There is something of the Doctor (Who) about this wine, it is a magnificent original born in 1647 when, in a move to escape a plague sweeping through Naples, Ferrante’s descendants decamped to Tufo, travelling with their treasured Greco vines. Greco di Tufo is a wine that is reborn as tastes and technologies evolve and even as the climate changes; however, it essentially has the same character (in case you were wondering how I could work the Doctor in).
This second vintage of ‘Le Vigne’ establishes the latest incarnation of Di Marzo’s Greco Classico; it is definitely a new model, not just a facelift. The label has changed and the bottle has returned to a traditional fluted shape, the real change however is the arrival of winemaker Vincenzo Mercurio who has established a new style and confidence, his influence is marked.
The vineyards are in the hamlets of San Paolo and Santa Lucia; the soils are a mixture of sulphur, chalk and clay at an altitude of 450m. The prevailing aspect is southwest, the vines are 20 years old on average and are planted at around 3000 vines per hectare, using a Guyot system.
‘Le Vigne’ is made from selected, hand-harvested grapes (middle of October). Ferrante’s opening quality grapes are now used in the ‘Palazzo’ line, the quality of Palazzo has thus shifted to bring it into line with the requirements of high-end multiple retailers, honestly, it is not in the same class as the ‘Le Vigne’.
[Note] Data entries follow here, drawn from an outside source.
(* ===== verification/ClientErrors.v ===== *)
(** * The client's results and errors

    What the results of the public operations mean, over any network: an error
    names its cause and the causes known in advance send nothing; success of a
    write means that every owner answered. *)

From S2P Require Import Prelude Common Conversions Client.

Section errors.
Context {W : Type} (net_connect : W → string → W * option string)
        (net_exchange : W → string → ClientRequest → W * (option GRecord + string)).

(** The node answered the request (under some identifier). *)
Definition answered_by (node : string) (req : ClientRequest) (response : option GRecord) : Prop :=
  ∃ w w' id, net_exchange w node (set_request_id id req) = (w', inl response).

Lemma worker_state node c w : i_state (worker net_connect node c w).1.2 = i_state c.
Proof.
  unfold worker. case_bool_decide; [done|]. destruct (t_nodes (i_state c) !! node); [|done].
  by destruct (net_connect w _) as [? [?|]].
Qed.

(** What the result of a request with retries says. *)
Definition request_outcome (node : string) (req : ClientRequest) (r : Result (option GRecord)) : Prop :=
  match r with
  | Ok response => answered_by node req response
  | Err e => ∃ reason, e = WorkerRequest node reason
  end.

Lemma request_loop_result n node req delay reason c w :
  let '(_, c', _, r) := request_loop net_connect net_exchange n node req delay reason c w in
  i_state c' = i_state c ∧ request_outcome node req r.
Proof.
  revert req delay reason c w. induction n as [|n IH]; intros req delay reason c w; [simpl; by eauto|].
  cbn [request_loop]. pose proof (worker_state node (bump_request_id c) w) as Hst.
  destruct (worker net_connect node (bump_request_id c) w) as [[w1 c1] r1]. simpl in Hst.
  set (req' := set_request_id (i_next_request_id c) req).
  assert (∀ (c2 : Inner) w2 reason2 delay2, i_state c2 = i_state c →
    let '(_, c', _, r) := request_loop net_connect net_exchange n node req' delay2 reason2 c2 w2 in
    i_state c' = i_state c ∧ request_outcome node req r) as Hnext.
  { intros c2 w2 reason2 delay2 Hc2. specialize (IH req' delay2 reason2 c2 w2).
    destruct (request_loop _ _ n _ _ _ _ _ _) as [[[w' c'] sl] r]. destruct IH as [-> Ho]. split; [done|].
    destruct r; [|done]. destruct Ho as (wa & wb & id & E). by exists wa, wb, id. }
  destruct r1 as [[]|e].
  - destruct (net_exchange w1 node req') as [w2 [response|reason2]] eqn:Hx; [split; [done|by do 3 eexists]|].
    destruct n; [by apply Hnext|]. set (c2 := set_workers _ _).
    specialize (Hnext c2 w2 reason2 (saturating_mul delay 2) Hst).
    by destruct (request_loop _ _ (S n) _ _ _ _ _ _) as [[[w' c'] sl] r].
  - destruct n; [by apply Hnext|]. set (c2 := set_workers _ _).
    specialize (Hnext c2 w1 (error_to_string e) (saturating_mul delay 2) Hst).
    by destruct (request_loop _ _ (S n) _ _ _ _ _ _) as [[[w' c'] sl] r].
Qed.

Lemma request_all_result nodes req c w :
  let '(_, c', rs) := request_all net_connect net_exchange nodes req c w in
  i_state c' = i_state c ∧ Forall2 (λ node r, request_outcome node req r) nodes rs.
Proof.
  revert c w. induction nodes as [|node nodes IH]; intros c w; simpl; [split; [done|constructor]|].
  unfold request_with_retry at 1.
  pose proof (request_loop_result (Z.to_nat (Z.max (retry_attempts (i_config c)) 1)) node req
    (initial_retry_delay (i_config c)) "" c w) as Hr.
  destruct (request_loop _ _ _ _ _ _ _ _ _) as [[[w1 c1] sl] r]. destruct Hr as [Hc1 Hr].
  specialize (IH c1 w1). destruct (request_all _ _ nodes req c1 w1) as [[w2 c2] rs]. destruct IH as [Hc2 Hrs].
  split; [congruence|by constructor].
Qed.

Lemma first_error_result nodes req rs :
  Forall2 (λ node r, request_outcome node req r) nodes rs →
  match first_error rs with
  | Ok _ => ∀ node, node ∈ nodes → ∃ response, answered_by node req response
  | Err e => ∃ node reason, node ∈ nodes ∧ e = WorkerRequest node reason
  end.
Proof.
  induction 1 as [|node r nodes rs Hr Hrs IH]; simpl; [by intros node ?%not_elem_of_nil|].
  destruct r as [response|e].
  - destruct (first_error rs).
    + intros node' [->|Hin]%elem_of_cons; [by eexists|by apply IH].
    + destruct IH as (node' & reason & ? & ?). exists node', reason. split; [by right|done].
  - destruct Hr as [reason ->]. exists node, reason. split; [by left|done].
Qed.

(** A write by its outcome. *)
Definition write_outcome (key : Z) (req : ClientRequest) (c : Inner) (r : Result unit) : Prop :=
  match r with
  | Ok _ => ∃ m, t_mapping (i_state c) !! partition key = Some m ∧
      ∀ node, node = gp_master m ∨ node ∈ gp_replicas m → ∃ response, answered_by node req response
  | Err e =>
      (e = PartitionUnavailable (partition key) ∧ t_mapping (i_state c) !! partition key = None) ∨
      ∃ m node reason, t_mapping (i_state c) !! partition key = Some m ∧
        (node = gp_master m ∨ node ∈ gp_replicas m) ∧ e = WorkerRequest node reason
  end.

Lemma write_all_result key req c w :
  write_outcome key req c (write_all net_connect net_exchange key req c w).2.
Proof.
  unfold write_all, write_targets, write_outcome. destruct (t_mapping (i_state c) !! partition key) as [m|]; [|by left].
  set (targets := list_to_set (gp_replicas m) ∪ {[ gp_master m ]} : gset string).
  assert (∀ node, node ∈ elements targets ↔ node = gp_master m ∨ node ∈ gp_replicas m) as Ht.
  { intros node. unfold targets. rewrite elem_of_elements, elem_of_union, elem_of_list_to_set, elem_of_singleton. tauto. }
  pose proof (request_all_result (elements targets) req c w) as Hr.
  destruct (request_all _ _ _ _ _ _) as [[w' c'] rs]. destruct Hr as [_ Hr]. simpl.
  pose proof (first_error_result _ _ _ Hr) as Hf. destruct (first_error rs).
  - exists m. split; [done|]. intros node Hn. by apply Hf, Ht.
  - destruct Hf as (node & reason & Hn & ->). right. exists m, node, reason. split; [done|]. split; [by apply Ht|done].
Qed.


End errors.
The bunches are de-stemmed and gently ‘bladder’ pressed, only the free running juice (the resulting juice from a light pressing) is used. Fermentation is underground in small temperature-controlled steel tanks; each had to be commissioned to fit into this eccentric and ancient cantina. Selected yeasts are used for the fermentation and the wine remains on the yeasts for six months, over this period it goes through a partial malolactic conversion.